И еще один отклик я вспоминаю с благодарностью. Однажды (вероятно, в 1990 г.) меня в Лондоне навестил приехавший из Нью-Йорка Ося Чураков. В конце 70-х я всего один раз пересекся с ним у Саши Раппопорта в Москве. Позднее мы вспомнили о нем в разговорах с Воронелями — они его знали лучше. Мне жаль, что наши отношения не превратились в дружбу главным образом из-за моей врожденной пассивности, обремененности трудной работой и не совсем здоровым образом жизни. Ося был, как говорят англичане, remarquablecharacter. Из патрицианской московской семьи, чрезвычайно и по-европейски просвещенный с прекрасным английским. С эффектно наигранным декадентским шиком, вполне оправданным снобизмом и хорошо рассчитанной мерой само-иронии. Он что-то темнил насчет своих полусекретных ролей и занятий, и понять, сколько в этом было правды, было невозможно. Так вот, он сразу же признался, что он горячий поклонник моего романа и что так же он привел в восторг поэта Александра Межирова, с которым он в те годы тесно общался, и что Межиров даже собирался о моем романе что-то написать. Мы с ним обсуждали несколько часов в пабе на Португальской улице (между Олдвич и Линкольн-инн) московскую высшую интеллигенцию, упражняясь в злословии по адресу ее чемпионов, перипетии (тогда еще самой ранней) перестройки, и он тогда сказал по ходу разговора, что я дескать увидел в московском культур-бомонде конца 70-х всю нехитрую суть этого зигзага российской истории… Именно всю, сказал он с ударением, больше о ней сказать нечего. Я согласился. Разумеется, спектакль перестройки был намного красочнее благодаря ее карнавальным и зловещим эпифеноменам, но суть вся умещалась на одной ладони. К ней я еще вернусь.
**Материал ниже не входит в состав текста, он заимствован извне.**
(** * Theme engine of the Hub4com GUI (ui/theme/theme.py)

    Shallow embedding of the style resolver ([AppStyles]), the semantic
    colour resolver ([ThemeManager.get_semantic_color]), the icon renderer
    ([IconManager]) and the widget factory ([ThemeManager.create_button],
    [ThemeManager.create_icon_button]), followed by the properties of the
    theming specification that concern them.

    Conventions.
    - A Python [str] is a [string]; the theme only manipulates ASCII text.
    - A Python [dict] is a [gmap]; [d.get(k, default)] is [dict_get] and the
      subscript [d[k]] is [dict_getitem], which can raise [KeyError].
    - A Python [float] that holds a display scale is an exact rational [Q]
      (the scale factors of interest, 1, 1.25, 1.5, 1.75, 2, are dyadic and
      their products with icon sizes are exact in binary floating point).
    - A style sheet, which the source writes as CSS text in an f-string, is
      the list of its rule blocks in textual order; [+=] on the text is
      list concatenation.
    - What the code obtains from the toolkit or from modules that are not
      part of this file (the SVG loader, the running application and its
      screen, the icon template registry) is a parameter. *)

From Stdlib Require Import ZArith QArith String Ascii List.
From stdpp Require Import base option list gmap strings pretty.

Local Open Scope string_scope.
Local Open Scope Z_scope.
Local Open Scope list_scope.

(** ** Python runtime *)

Module Py.

(** Exceptions that the modelled code can raise.  [Unmodelled] stands for
    the outcome of a replacement field that uses a conversion, a format
    specification or an attribute or index access ([{color!r}],
    [{color:>8}], [{color[0]}]): Python evaluates those, this model does
    not. *)
Inductive exn : Type :=
| KeyError (key : string)
| IndexError
| ValueError
| Unmodelled.

Inductive result (A : Type) : Type :=
| Ok (a : A)
| Raise (e : exn).
Arguments Ok {A} a.
Arguments Raise {A} e.

Definition bind {A B} (r : result A) (k : A -> result B) : result B :=
  match r with
  | Ok a => k a
  | Raise e => Raise e
  end.

Definition fails {A} (r : result A) : Prop := exists e, r = Raise e.
Definition returns {A} (r : result A) : Prop := exists a, r = Ok a.

(** Both return, or both raise the same exception. *)
Definition same_outcome {A B} (r1 : result A) (r2 : result B) : Prop :=
  match r1, r2 with
  | Ok _, Ok _ => True
  | Raise e1, Raise e2 => e1 = e2
  | _, _ => False
  end.

(** [d.get(key, default)] *)
Definition dict_get {V} (d : gmap string V) (key : string) (dflt : V) : V :=
  default dflt (d !! key).

(** [d[key]] *)
Definition dict_getitem {V} (d : gmap string V) (key : string) : result V :=
  match d !! key with
  | Some v => Ok v
  | None => Raise (KeyError key)
  end.

(** [getattr(cls, name, None)] on a class whose attributes are [attrs]. *)
Definition getattr {V} (attrs : gmap string V) (name : string) : option V :=
  attrs !! name.

(** Truth value of an optional string: [None] and [""] are false. *)
Definition truthy (o : option string) : bool :=
  match o with
  | Some (String _ _) => true
  | _ => false
  end.

(** [c.upper()] on an ASCII character. *)
Definition upper_ascii (c : ascii) : ascii :=
  let n := N_of_ascii c in
  if ((97 <=? n) && (n <=? 122))%N then ascii_of_N (n - 32) else c.

(** [s.upper()] (ASCII letters; other bytes are left as they are). *)
Fixpoint str_upper (s : string) : string :=
  match s with
  | EmptyString => EmptyString
  | String c rest => String (upper_ascii c) (str_upper rest)
  end.

Definition is_digit (c : ascii) : bool :=
  let n := N_of_ascii c in ((48 <=? n) && (n <=? 57))%N.

(** Characters that start a conversion, a format specification, an
    accessor or a nested field inside a replacement field. *)
Definition is_field_special (c : ascii) : bool :=
  bool_decide (c = "!"%char) || bool_decide (c = ":"%char)
  || bool_decide (c = "."%char) || bool_decide (c = "["%char)
  || bool_decide (c = "{"%char).

Fixpoint forallb_string (p : ascii -> bool) (s : string) : bool :=
  match s with
  | EmptyString => true
  | String c rest => p c && forallb_string p rest
  end.

(** Value of the replacement field [{field}] in
    [template.format(color=color)]: there are no positional arguments, so
    an empty or numeric field name is out of range, and [color] is the
    only keyword. *)
Definition format_field (field color : string) : result string :=
  if negb (forallb_string (fun c => negb (is_field_special c)) field)
  then Raise Unmodelled
  else if bool_decide (field = "color") then Ok color
  else if forallb_string is_digit field
       then (if (String.length field <=? 18)%nat then Raise IndexError
             else Raise Unmodelled)
       else Raise (KeyError field).
(** * Market-data feed handler: shallow embedding and verified properties

    The development follows the layout of the repository:
    - [models]         src/models.py            (Tick, FeedStats)
    - [tick_buffer]    src/tick_buffer.py       (RingBuffer, TickBuffer, TickAggregator)
    - [base_handler]   src/base_handler.py      (FeedHandler.start supervisor loop)
    - [databento_handler], [bloomberg_handler], [cme_handler]
                       src/handlers/*.py
    - [feed_stats]     src/models.py            (FeedStats.update)
    - [databento_binary] src/handlers/databento_handler.py
                                                (DatabentoHandlerBinary)
    - [feed_manager]   src/feed_handler/feed_manager.py (tick routing)

    Python integers are unbounded and are modelled by [Z]; [None]-able fields
    are [option]; dictionaries keyed by symbol are [gmap string _]; Python
    lists are [list]. Exceptions are made explicit in the result types. *)

From Stdlib Require Import ZArith QArith Lia.
From Stdlib.Strings Require Byte.
From stdpp Require Import base numbers option list strings gmap pretty sorting.

Local Open Scope Z_scope.

(** ** Python primitives used by the source *)

Module Py.

(** Truthiness of an [Optional[int]]: [None] and [0] are falsy. *)
Definition truthy (o : option Z) : bool :=
  match o with
  | Some v => negb (v =? 0)
  | None => false
  end.

(** [a or b] on [Optional[int]] operands: [a] when truthy, else [b]. *)
Definition or (a b : option Z) : option Z :=
  if truthy a then a else b.

(** [x or 0] where [x : Optional[int]]. *)
Definition or_zero (a : option Z) : Z :=
  match a with
  | Some v => if v =? 0 then 0 else v
  | None => 0
  end.

(** [int.bit_length()]: number of bits of the absolute value. *)
Definition bit_length (n : Z) : Z :=
  if n =? 0 then 0 else Z.log2 (Z.abs n) + 1.

(** [l[i]] on a list: negative indices count from the end; an index out of
    range raises [IndexError], rendered as [None]. *)
Definition getitem {A} (l : list A) (i : Z) : option A :=
  if 0 <=? i then l !! Z.to_nat i
  else if - Z.of_nat (length l) <=? i then l !! Z.to_nat (Z.of_nat (length l) + i)
  else None.

(** [l[i] = x] with the same index conventions. *)
Definition setitem {A} (l : list A) (i : Z) (x : A) : option (list A) :=
  if 0 <=? i then
    if i <? Z.of_nat (length l) then Some (<[Z.to_nat i := x]> l) else None
  else if - Z.of_nat (length l) <=? i then
    Some (<[Z.to_nat (Z.of_nat (length l) + i) := x]> l)
  else None.

(** [int(x)] on a number: truncation toward zero. Numbers that arrive as
    JSON or vendor floats are modelled by rationals. *)
Definition int (q : Q) : Z := Z.quot (Qnum q) (Zpos (Qden q)).

(** Truthiness of a number: zero is falsy. *)
Definition nonzero (q : Q) : bool := negb (Qnum q =? 0).

(** [list.remove(x)]: drops the first occurrence (the callers test
    membership first, so the [ValueError] case does not arise). *)
Fixpoint remove (x : string) (l : list string) : list string :=
  match l with
  | [] => []
  | y :: l' => if decide (x = y) then l' else y :: remove x l'
  end.

(** [x in l]. *)
Definition contains (x : string) (l : list string) : bool :=
  bool_decide (x ∈ l).

End Py.

(** ** src/models.py *)

Module models.

Inductive TickType := TRADE | QUOTE | BBO.

Inductive Vendor := DATABENTO | BLOOMBERG | CME | ICE | REFINITIV.

#[global] Instance TickType_eq_dec : EqDecision TickType.
Proof. solve_decision. Defined.

#[global] Instance Vendor_eq_dec : EqDecision Vendor.
Proof. solve_decision. Defined.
Теперь же я должен с благодарностью упомянуть тех, кто пытался мое изделие лансировать. Первым был Игорь Померанцев, с которым мы в конце 80-х годов тесно общались и можно сказать дружили. Он отправил мою книжку своей знакомой итальянской славистке (не помню ее имя), а она подсунула ее издательству, которое даже заключило со мной договор и заплатило 1000 баксов аванса. Но потом она мне сообщила, что издательство отказалось от идеи издать мой роман, поскольку не нашлось переводчика. Игорь тогда сказал: пожалели денег на хорошего переводчика. Но я думаю, что авторитетные переводчики просто не захотели связываться с неизвестным автором без красивой антисоветской биографии. Я их понимаю. Так работает литературный базар.
Публикация в «Авроре» состоялась благодаря посредничеству моего главного петербургского друга и покровителя Юры Клейнера. Он тогда еще не был профессором лингвистики в Петербургском университете, но зато был хорошо знаком с Е. Ушаковой (с ней я был знаком сам как с Леной Невзглядовой, хотя и мельком) и Сашей. Кушнером, а они заправляли тогда «Авророй». Они в свою очередь пытались уговорить смотрящих авторитетов в более тяжеловесных конторах вроде «Нового мира» и «Октября», но из этого ничего не вышло да и не могло выйти. Культурный эстаблишмент не был готов съесть то, что было сказано не для него, а про него. С товарно-рыночной точки зрения мой текст не мог котироваться в этих кругах. Они тогда занимались разоблачениями ужасов тоталитарного общества, а тут — ни слова ни про лагеря, ни про гэбуху, ни про страшных советских бюрократов. А если так, то о чем это вообще? Никакой чернухи, значит автор не иначе как тайный «совок». Не наш человек.
Е. Ушакова мне позже рассказывала, что пыталась завербовать в мою пользу Лидию Яковлевну Гинзбург. Но та не клюнула и проявила подчеркнутое отсутствие интереса.